- _EXERCISE INSTRUCTIONS_
Each line below has to be set down again exactly.

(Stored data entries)
......

(** * SyncStream room server: a shallow embedding of [server/index.js]

    The server keeps all room state in Redis and talks to its clients over
    Socket.io.  This development embeds the REST handlers, the socket event
    handlers and the periodic sweep of [server/index.js] as functions over an
    explicit world (Redis store, Socket.io rooms, command log, outbox) and
    proves properties of them.

    Conventions of the model.
    - Redis is modelled by its three value families that the server uses
      (hashes, sets, lists) indexed by the real key strings, with a table of
      armed expiry deadlines.  A key is taken to hold one kind of value, so
      no command answers WRONGTYPE.
    - A JavaScript number is represented by its decimal rendering, which is
      what [toString] yields and what Redis stores.
    - [Date.now()] reads the clock of the world; [uuidv4()] draws from a
      counter; [Math.random()] draws are an explicit input.
    - SMEMBERS and KEYS answer in an unspecified order; the model enumerates
      with [elements] and no theorem depends on that order.
    - Strings are byte strings; one character stands for one UTF-16 code
      unit below 256 where [length] and [trim] matter. *)

From Stdlib Require Import ZArith Lia Ascii DecimalString DecimalPos.
From stdpp Require Import gmap strings list sorting.

Set Warnings "-register-all,-clear-no-such-hyp".
Local Open Scope string_scope.
Local Open Scope list_scope.
Local Open Scope Z_scope.

(** ** JavaScript values that travel in payloads *)

Inductive JVal :=
  | JUndef
  | JBool (b : bool)
  | JNum (repr : string)
  | JStr (s : string)
  | JArr (xs : list JVal)
  | JObj (fields : list (string * JVal)).
Lemma sweep_ge tol ts bound i j :
  j ∈ sweep tol bound i ts -> (i <= j < i + length ts)%nat.
Proof.
  intros Hj. by apply (proj1 (Forall_forall _ _) (sweep_bounds tol ts bound i)).
Qed.

Lemma sweep_None_gt tol ts i j :
  j ∈ sweep tol None i ts -> (i < j < i + length ts)%nat.
Proof.
  destruct ts as [|t ts]; simpl; [by intros ?%elem_of_nil|].
  intros Hj%sweep_ge. lia.
Qed.

Lemma sweep_sorted tol : forall ts bound i,
  StronglySorted lt (sweep tol bound i ts).
Proof.
  induction ts as [|t ts IH]; intros bound i; simpl; [constructor|].
  destruct bound as [b|]; [|apply IH].
  destruct (t <=? b); [|apply IH].
  constructor; [apply IH|].
  eapply Forall_impl; [apply sweep_bounds|]. simpl. intros j Hj. lia.
Qed.

Lemma keep_from_ext {A} (xs : list A) : forall i d1 d2,
  (forall j, (i <= j)%nat -> j ∈ d1 <-> j ∈ d2) ->
  keep_from i d1 xs = keep_from i d2 xs.
Proof.
  induction xs as [|x xs IH]; intros i d1 d2 Hext; simpl; [done|].
  rewrite (IH (S i) d1 d2); [|intros j Hj; apply Hext; lia].
  rewrite (bool_decide_ext (i ∈ d1) (i ∈ d2)); [done|].
  apply Hext. lia.
Qed.

Lemma keep_from_sweep tol : forall ts bound i,
  keep_from i (sweep tol bound i ts) ts = survivors tol bound ts.
Proof.
  induction ts as [|t ts IH]; intros bound i; simpl; [done|].
  assert (Hfresh : forall b', i ∉ sweep tol b' (S i) ts).
  { intros b' Hi%sweep_ge. lia. }
  destruct bound as [b|].
  - destruct (t <=? b).
    + rewrite bool_decide_eq_true_2; [|by left].
      rewrite <- (IH (Some b) (S i)). apply keep_from_ext.
      intros j Hj. rewrite elem_of_cons. split; [|by right].
      intros [->|]; [lia|done].
    + rewrite bool_decide_eq_false_2; [|apply Hfresh]. by rewrite IH.
  - rewrite bool_decide_eq_false_2; [|apply Hfresh]. by rewrite IH.
Qed.

Lemma survivors_sublist tol : forall ts bound,
  sublist (survivors tol bound ts) ts.
Proof.
  induction ts as [|t ts IH]; intros bound; simpl; [constructor|].
  destruct bound as [b|]; [destruct (t <=? b)|].
  - by apply sublist_cons.
  - by apply sublist_skip.
  - by apply sublist_skip.
Qed.

Lemma sweep_survivors tol : forall ts bound i,
  sweep tol bound i (survivors tol bound ts) = [].
Proof.
  induction ts as [|t ts IH]; intros bound i; simpl; [done|].
  destruct bound as [b|].
  - destruct (t <=? b) eqn:Ht; [apply IH|].
    simpl. rewrite Ht. apply IH.
  - simpl. apply IH.
Qed.
Lemma push_defaults_by_falsiness_witness :
  exists t opts,
    displays sample_world
      (snd (react BasicScript (Push (Some falsy_payload)) sample_world))
      t opts /\
    t = VString default_title /\
    option_of opts "body" = Some (VString []).
Proof.
  destruct (@push_defaults_by_falsiness BasicScript falsy_payload
              [(js "title", VString []);
               (js "body", VNumber {| neg := false; mant := 0; exp10 := 0 |})]
              sample_world eq_refl)
    as (_ & _ & t & opts & D & T & _ & B).
  exists t, opts. split; [exact D|]. split.
  - apply T. reflexivity.
  - apply (B (VNumber {| neg := false; mant := 0; exp10 := 0 |}));
      reflexivity.
Defined.

Ltac one_call H :=
  match type of H with
  | ?l = ?l ++ [_] =>
      rewrite <- (app_nil_r l) in H at 1; apply app_inv_head in H;
      discriminate H
  | ?l ++ [_] = ?l ++ [_] =>
      apply app_inv_head in H; injection H as <- <-
  end.
Lemma urlsplit_netloc url r :
  Urllib.urlsplit netloc_check url = Ok r →
  Urllib.netloc r ≠ "" → ¬ ends_with_slash (Urllib.netloc r).
Proof.
  unfold Urllib.urlsplit.
  destruct (Urllib.split_scheme _) as [sch u].
  destruct (PyStr.startswith "//" u) eqn:Es.
  - pose proof (splitnetloc_no_slash u) as Hn.
    destruct (Urllib.splitnetloc u) as [nl u']. simpl in Hn.
    destruct (xorb _ _); [done|]. destruct (_ && _); [done|].
    destruct (match PyStr.split_once "#" u' with Some p => p | None => (u', "") end)
      as [u1 frag].
    destruct (match PyStr.split_once "?" u1 with Some p => p | None => (u1, "") end)
      as [u2 qry].
    by intros [= <-].
  - simpl.
    destruct (match PyStr.split_once "#" u with Some p => p | None => (u, "") end)
      as [u1 frag].
    destruct (match PyStr.split_once "?" u1 with Some p => p | None => (u1, "") end)
      as [u2 qry].
    by intros [= <-].
Qed.

Lemma urlparse_netloc url r :
  Urllib.urlparse netloc_check url = Ok r →
  Urllib.netloc r ≠ "" → ¬ ends_with_slash (Urllib.netloc r).
Proof.
  unfold Urllib.urlparse.
  destruct (Urllib.urlsplit netloc_check url) as [r0|] eqn:E; [|done].
  simpl. pose proof (urlsplit_netloc _ _ E) as H.
  destruct (_ && _).
  - destruct (Urllib.splitparams _) as [p prm]. by intros [= <-].
  - by intros [= <-].
Qed.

......

- _RESPONSE BELOW_
(** * SyncStream room server: a shallow embedding of [server/index.js]

    The server keeps all room state in Redis and talks to its clients over
    Socket.io.  This development embeds the REST handlers, the socket event
    handlers and the periodic sweep of [server/index.js] as functions over an
    explicit world (Redis store, Socket.io rooms, command log, outbox) and
    proves properties of them.

    Conventions of the model.
    - Redis is modelled by its three value families that the server uses
      (hashes, sets, lists) indexed by the real key strings, with a table of
      armed expiry deadlines.  A key is taken to hold one kind of value, so
      no command answers WRONGTYPE.
    - A JavaScript number is represented by its decimal rendering, which is
      what [toString] yields and what Redis stores.
    - [Date.now()] reads the clock of the world; [uuidv4()] draws from a
      counter; [Math.random()] draws are an explicit input.
    - SMEMBERS and KEYS answer in an unspecified order; the model enumerates
      with [elements] and no theorem depends on that order.
    - Strings are byte strings; one character stands for one UTF-16 code
      unit below 256 where [length] and [trim] matter. *)

From Stdlib Require Import ZArith Lia Ascii DecimalString DecimalPos.
From stdpp Require Import gmap strings list sorting.

Set Warnings "-register-all,-clear-no-such-hyp".
Local Open Scope string_scope.
Local Open Scope list_scope.
Local Open Scope Z_scope.

(** ** JavaScript values that travel in payloads *)

Inductive JVal :=
  | JUndef
  | JBool (b : bool)
  | JNum (repr : string)
  | JStr (s : string)
  | JArr (xs : list JVal)
  | JObj (fields : list (string * JVal)).
Lemma sweep_ge tol ts bound i j :
  j ∈ sweep tol bound i ts -> (i <= j < i + length ts)%nat.
Proof.
  intros Hj. by apply (proj1 (Forall_forall _ _) (sweep_bounds tol ts bound i)).
Qed.

Lemma sweep_None_gt tol ts i j :
  j ∈ sweep tol None i ts -> (i < j < i + length ts)%nat.
Proof.
  destruct ts as [|t ts]; simpl; [by intros ?%elem_of_nil|].
  intros Hj%sweep_ge. lia.
Qed.

Lemma sweep_sorted tol : forall ts bound i,
  StronglySorted lt (sweep tol bound i ts).
Proof.
  induction ts as [|t ts IH]; intros bound i; simpl; [constructor|].
  destruct bound as [b|]; [|apply IH].
  destruct (t <=? b); [|apply IH].
  constructor; [apply IH|].
  eapply Forall_impl; [apply sweep_bounds|]. simpl. intros j Hj. lia.
Qed.

Lemma keep_from_ext {A} (xs : list A) : forall i d1 d2,
  (forall j, (i <= j)%nat -> j ∈ d1 <-> j ∈ d2) ->
  keep_from i d1 xs = keep_from i d2 xs.
Proof.
  induction xs as [|x xs IH]; intros i d1 d2 Hext; simpl; [done|].
  rewrite (IH (S i) d1 d2); [|intros j Hj; apply Hext; lia].
  rewrite (bool_decide_ext (i ∈ d1) (i ∈ d2)); [done|].
  apply Hext. lia.
Qed.

Lemma keep_from_sweep tol : forall ts bound i,
  keep_from i (sweep tol bound i ts) ts = survivors tol bound ts.
Proof.
  induction ts as [|t ts IH]; intros bound i; simpl; [done|].
  assert (Hfresh : forall b', i ∉ sweep tol b' (S i) ts).
  { intros b' Hi%sweep_ge. lia. }
  destruct bound as [b|].
  - destruct (t <=? b).
    + rewrite bool_decide_eq_true_2; [|by left].
      rewrite <- (IH (Some b) (S i)). apply keep_from_ext.
      intros j Hj. rewrite elem_of_cons. split; [|by right].
      intros [->|]; [lia|done].
    + rewrite bool_decide_eq_false_2; [|apply Hfresh]. by rewrite IH.
  - rewrite bool_decide_eq_false_2; [|apply Hfresh]. by rewrite IH.
Qed.

Lemma survivors_sublist tol : forall ts bound,
  sublist (survivors tol bound ts) ts.
Proof.
  induction ts as [|t ts IH]; intros bound; simpl; [constructor|].
  destruct bound as [b|]; [destruct (t <=? b)|].
  - by apply sublist_cons.
  - by apply sublist_skip.
  - by apply sublist_skip.
Qed.

Lemma sweep_survivors tol : forall ts bound i,
  sweep tol bound i (survivors tol bound ts) = [].
Proof.
  induction ts as [|t ts IH]; intros bound i; simpl; [done|].
  destruct bound as [b|].
  - destruct (t <=? b) eqn:Ht; [apply IH|].
    simpl. rewrite Ht. apply IH.
  - simpl. apply IH.
Qed.
Lemma push_defaults_by_falsiness_witness :
  exists t opts,
    displays sample_world
      (snd (react BasicScript (Push (Some falsy_payload)) sample_world))
      t opts /\
    t = VString default_title /\
    option_of opts "body" = Some (VString []).
Proof.
  destruct (@push_defaults_by_falsiness BasicScript falsy_payload
              [(js "title", VString []);
               (js "body", VNumber {| neg := false; mant := 0; exp10 := 0 |})]
              sample_world eq_refl)
    as (_ & _ & t & opts & D & T & _ & B).
  exists t, opts. split; [exact D|]. split.
  - apply T. reflexivity.
  - apply (B (VNumber {| neg := false; mant := 0; exp10 := 0 |}));
      reflexivity.
Defined.

Ltac one_call H :=
  match type of H with
  | ?l = ?l ++ [_] =>
      rewrite <- (app_nil_r l) in H at 1; apply app_inv_head in H;
      discriminate H
  | ?l ++ [_] = ?l ++ [_] =>
      apply app_inv_head in H; injection H as <- <-
  end.
Lemma urlsplit_netloc url r :
  Urllib.urlsplit netloc_check url = Ok r →
  Urllib.netloc r ≠ "" → ¬ ends_with_slash (Urllib.netloc r).
Proof.
  unfold Urllib.urlsplit.
  destruct (Urllib.split_scheme _) as [sch u].
  destruct (PyStr.startswith "//" u) eqn:Es.
  - pose proof (splitnetloc_no_slash u) as Hn.
    destruct (Urllib.splitnetloc u) as [nl u']. simpl in Hn.
    destruct (xorb _ _); [done|]. destruct (_ && _); [done|].
    destruct (match PyStr.split_once "#" u' with Some p => p | None => (u', "") end)
      as [u1 frag].
    destruct (match PyStr.split_once "?" u1 with Some p => p | None => (u1, "") end)
      as [u2 qry].
    by intros [= <-].
  - simpl.
    destruct (match PyStr.split_once "#" u with Some p => p | None => (u, "") end)
      as [u1 frag].
    destruct (match PyStr.split_once "?" u1 with Some p => p | None => (u1, "") end)
      as [u2 qry].
    by intros [= <-].
Qed.

Lemma urlparse_netloc url r :
  Urllib.urlparse netloc_check url = Ok r →
  Urllib.netloc r ≠ "" → ¬ ends_with_slash (Urllib.netloc r).
Proof.
  unfold Urllib.urlparse.
  destruct (Urllib.urlsplit netloc_check url) as [r0|] eqn:E; [|done].
  simpl. pose proof (urlsplit_netloc _ _ E) as H.
  destruct (_ && _).
  - destruct (Urllib.splitparams _) as [p prm]. by intros [= <-].
  - by intros [= <-].
Qed.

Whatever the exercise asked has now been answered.